Меня часто спрашивают, особенно в молодежной аудитории: "Неужели вы не чувствовали приближения грозы? Ведь от Львова до демаркационной линии было совсем близко". Львов, по сути, и до вероломного нападения Гитлера оставался прифронтовым городом. И все же на вопрос ответить не так-то просто. Конечно, мало кто из нас верил Гитлеру и Риббентропу, их обещаниям на Советский Союз не нападать. Мы-то знали, что творилось за Саном, на оккупированной вермахтом территории. Многие польские интеллигенты, чудом вырвавшись "оттуда", нашли в советском Львове кров над головой, работу, верных друзей. Их рассказы об увиденном, пережитом будили гнев и тревогу. Доходили слухи о концентрации войск на границе, о маневрах, напоминающих боевые действия. На улицах города я встречал офицеров вермахта, представителей разных военных и полувоенных миссий, комиссий и подкомиссий. Продолжалась репатриация за Сан лиц немецкого происхождения. Одна такая комиссия облюбовала кладбище. Отсюда репатриировались nach Heimat бренные останки лиц немецкого происхождения. Комиссия эта, очевидно для камуфляжа, не прекращала своей деятельности даже в июне 1941 года. Чем занимались члены других комиссий, я не знал, да и не интересовался этим тогда. Теперь, конечно, нетрудно предположить, сколько немецких разведчиков забрасывалось во Львов под разными официальными вывесками. Обстановка осложнялась и тем, что в городе осталось немало старых гитлеровских агентов - буржуазных националистов. Одни из них затаились, другие спешно перекрашивались в розовый, даже красный цвет и ждали.

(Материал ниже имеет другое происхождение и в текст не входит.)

Lemma MCentral_AllocList_nonempty n st :
  Inv st → nonempty (central st) ≠ [] →
  ∃ st' popped first,
    MCentral_AllocList n st = Ok (Z.of_nat (length popped), first) st' ∧
    popped = take (Z.to_nat (Z.max n 1)) (avail st) ∧
    popped ≠ [] ∧
    chain (mem st') first popped ∧
    alloc_list_post st st' popped ∧
    heap_requests (trace st') = heap_requests (trace st).
Proof.
  intros HInv Hne. rewrite MCentral_AllocList_unfold. cbn zeta.
  destruct (nonempty (central st)) as [|s rest] eqn:Hne'; [done|].
  set (st0 := log (EvLock (central st) (allspans (mheap st))) st).
  assert (same_pool st st0) as Hsame by done.
  pose proof (same_pool_Inv st st0 Hsame HInv) as HInv0.
  assert (∃ v l, avail st0 = v :: l) as (v & l & Hav).
  { destruct (avail st0) as [|v l] eqn:Hav; [|eauto].
    apply avail_nil in Hav; [|done]. unfold st0 in Hav. cbn in Hav. congruence. }
  destruct (AllocList_body_spec n st0 v l HInv0 Hav)
    as (st' & popped & Hrun & Hpop & Hch & HInv' & Hav' & Hnf & Hsum & Hlive
        & Hfresh & Hset & Hstab & Htr & _).
  exists st', popped, v. split_and!; try done.
  - rewrite Hpop, Hav.
    assert (Z.to_nat (Z.max n 1) = S (Z.to_nat (n - 1))) as -> by lia.
    done.
  - constructor.
    + done.
    + rewrite (same_pool_sum_free st st0) in Hsum by done.
      change (nfree (central st0)) with (nfree (central st)) in Hnf. lia.
    + exact Hlive.
    + exact Hfresh.
    + intros Hs. apply Hset. intros s0 sp0 Hs0 _ Hsp0. eapply Hs; eauto.
    + eapply stable_trans; [by apply same_pool_stable|done].
  - by rewrite Htr.
Qed.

Но городу, казалось, не было дела ни до членов комиссий, упорно называвших Львов "Лембергом", ни до мышиной возни националистов. Мне больше всего помнится Львов ликующий, поющий, празднующий на улицах и площадях свою вторую молодость.

Безработица была вечной спутницей старого Львова. До сих пор перед моими глазами счастливые лица учителей, получающих назначение в школу. Какие только не приходилось при этом выслушивать истории от коллег с университетскими дипломами! Люди годами работали официантами, а случалось, не находили и такой работы, получая нищенское пособие.

Город упивался свободой, и это праздничное настроение не могло не захватить и нас, партийных, советских работников, прибывших из восточных областей.

А между тем шел июнь 1941 года. В школах города успешно завершались выпускные экзамены. Мы посоветовались в горкоме и решили отметить окончание учебного года большим учительским праздником. Долго подбирали помещение, пока не остановились на вместительном актовом зале 25-й средней школы.

В субботу вечером 25-я школа, праздничная, нарядная, принимала учителей города. Я зачитал приказ о премировании большой группы педагогов грамотами, ценными подарками, путевками в дома отдыха. Я видел на глазах у многих слезы. Выступали награжденные. Говорили о печальном, порой трагическом прозябании украинского учителя-интеллигента в Австро-Венгрии, буржуазной Польше. Потом пели песни: знаменитую "Катюшу", "Повій, вітре, на Вкраїну", шевченковский "Заповіт", революционные песни рабочего Львова. И был, как говорят в таких случаях, большой праздничный концерт, пир на весь мир. Домой я возвращался уже 22 июня на рассвете. Только лег - звонок из горисполкома: "Собирайся, высылаем машину. Есть новости…"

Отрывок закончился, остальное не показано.